(** ** Constant tables *)

Module SETUP_TYPES.
Definition SESSION_ID := x01.
Definition STATUS := x02.
Definition ADDRESS := x03.
Definition VIDEO_SRTP_PARAM := x04.
Definition AUDIO_SRTP_PARAM := x05.
Definition VIDEO_SSRC := x06.
Definition AUDIO_SSRC := x07.
End SETUP_TYPES.

Module SETUP_STATUS.
Definition SUCCESS := x00.
Definition BUSY := x01.
Definition ERROR := x02.
End SETUP_STATUS.

Module SETUP_ADDR_INFO.
Definition ADDRESS_VER := x01.
Definition ADDRESS := x02.
Definition VIDEO_RTP_PORT := x03.
Definition AUDIO_RTP_PORT := x04.
End SETUP_ADDR_INFO.

Module SETUP_SRTP_PARAM.
Definition CRYPTO := x01.
Definition MASTER_KEY := x02.
Definition MASTER_SALT := x03.
End SETUP_SRTP_PARAM.

Module STREAMING_STATUS.
Definition AVAILABLE := x00.
Definition STREAMING := x01.
Definition BUSY := x02.
End STREAMING_STATUS.

Module RTP_CONFIG_TYPES.
Definition CRYPTO := x02.
End RTP_CONFIG_TYPES.

Module SRTP_CRYPTO_SUITES.
Definition AES_CM_128_HMAC_SHA1_80 := x00.
Definition AES_CM_256_HMAC_SHA1_80 := x01.
Definition NONE := x02.
End SRTP_CRYPTO_SUITES.

Module VIDEO_TYPES.
Definition CODEC := x01.
Definition CODEC_PARAM := x02.
Definition ATTRIBUTES := x03.
Definition RTP_PARAM := x04.
End VIDEO_TYPES.

Module VIDEO_CODEC_TYPES.
Definition H264 := x00.
End VIDEO_CODEC_TYPES.

Module VIDEO_CODEC_PARAM_TYPES.
Definition PROFILE_ID := x01.
Definition LEVEL := x02.
Definition PACKETIZATION_MODE := x03.
Definition CVO_ENABLED := x04.
Definition CVO_ID := x05.
End VIDEO_CODEC_PARAM_TYPES.

Module VIDEO_CODEC_PARAM_PACKETIZATION_MODE_TYPES.
Definition NON_INTERLEAVED := x00.
End VIDEO_CODEC_PARAM_PACKETIZATION_MODE_TYPES.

-=-=-

**What you should do**
Please reproduce every line of the material word for word.

**The answer**
(** ** Constant tables *)

Module SETUP_TYPES.
Definition SESSION_ID := x01.
Definition STATUS := x02.
Definition ADDRESS := x03.
Definition VIDEO_SRTP_PARAM := x04.
Definition AUDIO_SRTP_PARAM := x05.
Definition VIDEO_SSRC := x06.
Definition AUDIO_SSRC := x07.
End SETUP_TYPES.

Module SETUP_STATUS.
Definition SUCCESS := x00.
Definition BUSY := x01.
Definition ERROR := x02.
End SETUP_STATUS.

Module SETUP_ADDR_INFO.
Definition ADDRESS_VER := x01.
Definition ADDRESS := x02.
Definition VIDEO_RTP_PORT := x03.
Definition AUDIO_RTP_PORT := x04.
End SETUP_ADDR_INFO.

Module SETUP_SRTP_PARAM.
Definition CRYPTO := x01.
Definition MASTER_KEY := x02.
Definition MASTER_SALT := x03.
End SETUP_SRTP_PARAM.

Module STREAMING_STATUS.
Definition AVAILABLE := x00.
Definition STREAMING := x01.
Definition BUSY := x02.
End STREAMING_STATUS.

Module RTP_CONFIG_TYPES.
Definition CRYPTO := x02.
End RTP_CONFIG_TYPES.

Module SRTP_CRYPTO_SUITES.
Definition AES_CM_128_HMAC_SHA1_80 := x00.
Definition AES_CM_256_HMAC_SHA1_80 := x01.
Definition NONE := x02.
End SRTP_CRYPTO_SUITES.

Module VIDEO_TYPES.
Definition CODEC := x01.
Definition CODEC_PARAM := x02.
Definition ATTRIBUTES := x03.
Definition RTP_PARAM := x04.
End VIDEO_TYPES.

Module VIDEO_CODEC_TYPES.
Definition H264 := x00.
End VIDEO_CODEC_TYPES.

Module VIDEO_CODEC_PARAM_TYPES.
Definition PROFILE_ID := x01.
Definition LEVEL := x02.
Definition PACKETIZATION_MODE := x03.
Definition CVO_ENABLED := x04.
Definition CVO_ID := x05.
End VIDEO_CODEC_PARAM_TYPES.

Module VIDEO_CODEC_PARAM_PACKETIZATION_MODE_TYPES.
Definition NON_INTERLEAVED := x00.
End VIDEO_CODEC_PARAM_PACKETIZATION_MODE_TYPES.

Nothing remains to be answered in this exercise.